Transient Catecholamine Modulation of Neutrophil Activation: Kinetic and Intracellular Aspects of Isoproterenol Action

Abstract

Modulation of neutrophil activation by catecholamines may reflect regulatory mechanisms that couple beta-adrenergic and N-formyl peptide receptors to antagonistic biochemical pathways. We examined kinetic and mechanistic aspects of the inhibition by catecholamines of neutrophil activation by formyl peptides. Inhibition of oxidant production by isoproterenol (ISO) was detected as low as 3 nM, had an ID₅₀ of 10⁻⁷ M, and could be blocked and reversed by propranolol. Recovery of cell function occurred over a period of minutes when the concentration of ISO was less than 10⁻⁶ M. These observations are discussed in terms of the interaction of ISO with the adrenergic receptors. The site of catecholamine action is addressed. ISO neither influences formyl peptide-receptor interaction nor does it inhibit oxidant production by phorbol ester. These results suggest an impairment of intracellular signalling processes that couple the formyl peptide-receptor binding to cell activation.
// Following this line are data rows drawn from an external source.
(** ** Orders *)

Lemma every_related (f : Ast → Prop) a :
  every_query f a ↔ f a ∧ match ast_where a with Some c => every_query_in f c | None => True end ∧
    Forall (λ c, every_query f (csq_subquery c)) (ast_related a).
Proof.
  destruct a as [s t n sel w r st l o g p gb h ob]. cbn [every_query ast_where ast_related].
  assert ((fix go r := match r with [] => True | MkCsq _ a _ :: r => every_query f a ∧ go r end) r ↔
    Forall (λ c, every_query f (csq_subquery c)) r) as ->; [|done].
  induction r as [|[k a sys] r IH]; [by split; [constructor|]|]. by rewrite Forall_cons, IH.
Qed.

Lemma every_in_list (f : Ast → Prop) cs :
  (fix go cs := match cs with [] => True | c :: cs => every_query_in f c ∧ go cs end) cs ↔ Forall (every_query_in f) cs.
Proof. induction cs as [|c cs IH]; [by split; [constructor|]|]. by rewrite Forall_cons, IH. Qed.

Section orders.
Context (get_pk : name → list name).
#[local] Abbreviation covered := (λ a, covers (get_pk (ast_table a)) (ast_order_by a)).

Lemma completes : (∀ a, every_query covered (complete_ordering get_pk a)) ∧ (∀ c, every_query_in covered (complete_ordering_in_condition get_pk c)).
Proof.
  assert (∀ cs, Forall (λ c, every_query_in covered (complete_ordering_in_condition get_pk c)) cs →
    Forall (every_query_in covered) (map (complete_ordering_in_condition get_pk) cs)) as Hlist by (intros cs H; by apply Forall_map).
  set (P := λ a, every_query covered (complete_ordering get_pk a)).
  set (Q := λ c, every_query_in covered (complete_ordering_in_condition get_pk c)).
  split; [refine (ast_induction P Q _ _ _ _ _)|refine (condition_induction P Q _ _ _ _ _)]; unfold P, Q in *.
  all: try (intros; cbn [complete_ordering_in_condition every_query_in]; by rewrite ?every_in_list; auto).
  all: intros s t n sel w r st l o g p gb h ob Hw Hr; apply every_related; cbn [complete_ordering ast_table ast_order_by ast_where ast_related];
    (split; [by destruct (add_primary_keys_spec (get_pk t) ob) as (? & _ & ? & _)|split; [by destruct w|]]);
    apply Forall_map; (eapply Forall_impl; [exact Hr|]); by intros [k a sys].
Qed.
We observed inhibition of intracellular Ca^{+ +} elevation by ISO only at low formyl peptide concentrations. This inhibition is consistent with a partial inhibition of phosphoinositide metabolism, which was observed. Several other cell responses, including actin polymerization and right angle light scatter, are minimally inhibited by 10⁻⁶ M ISO indicating that the cell activation process is not entirely obliterated. The presence of catecholamine and formyl peptide results in a synergistic elevation of cAMP. The intracellular targets of ISO action may be regulated by cAMP dependent kinases and could follow a branchpoint in the activation sequence that leads distinctly to oxidase activation and cytoskeletal activation.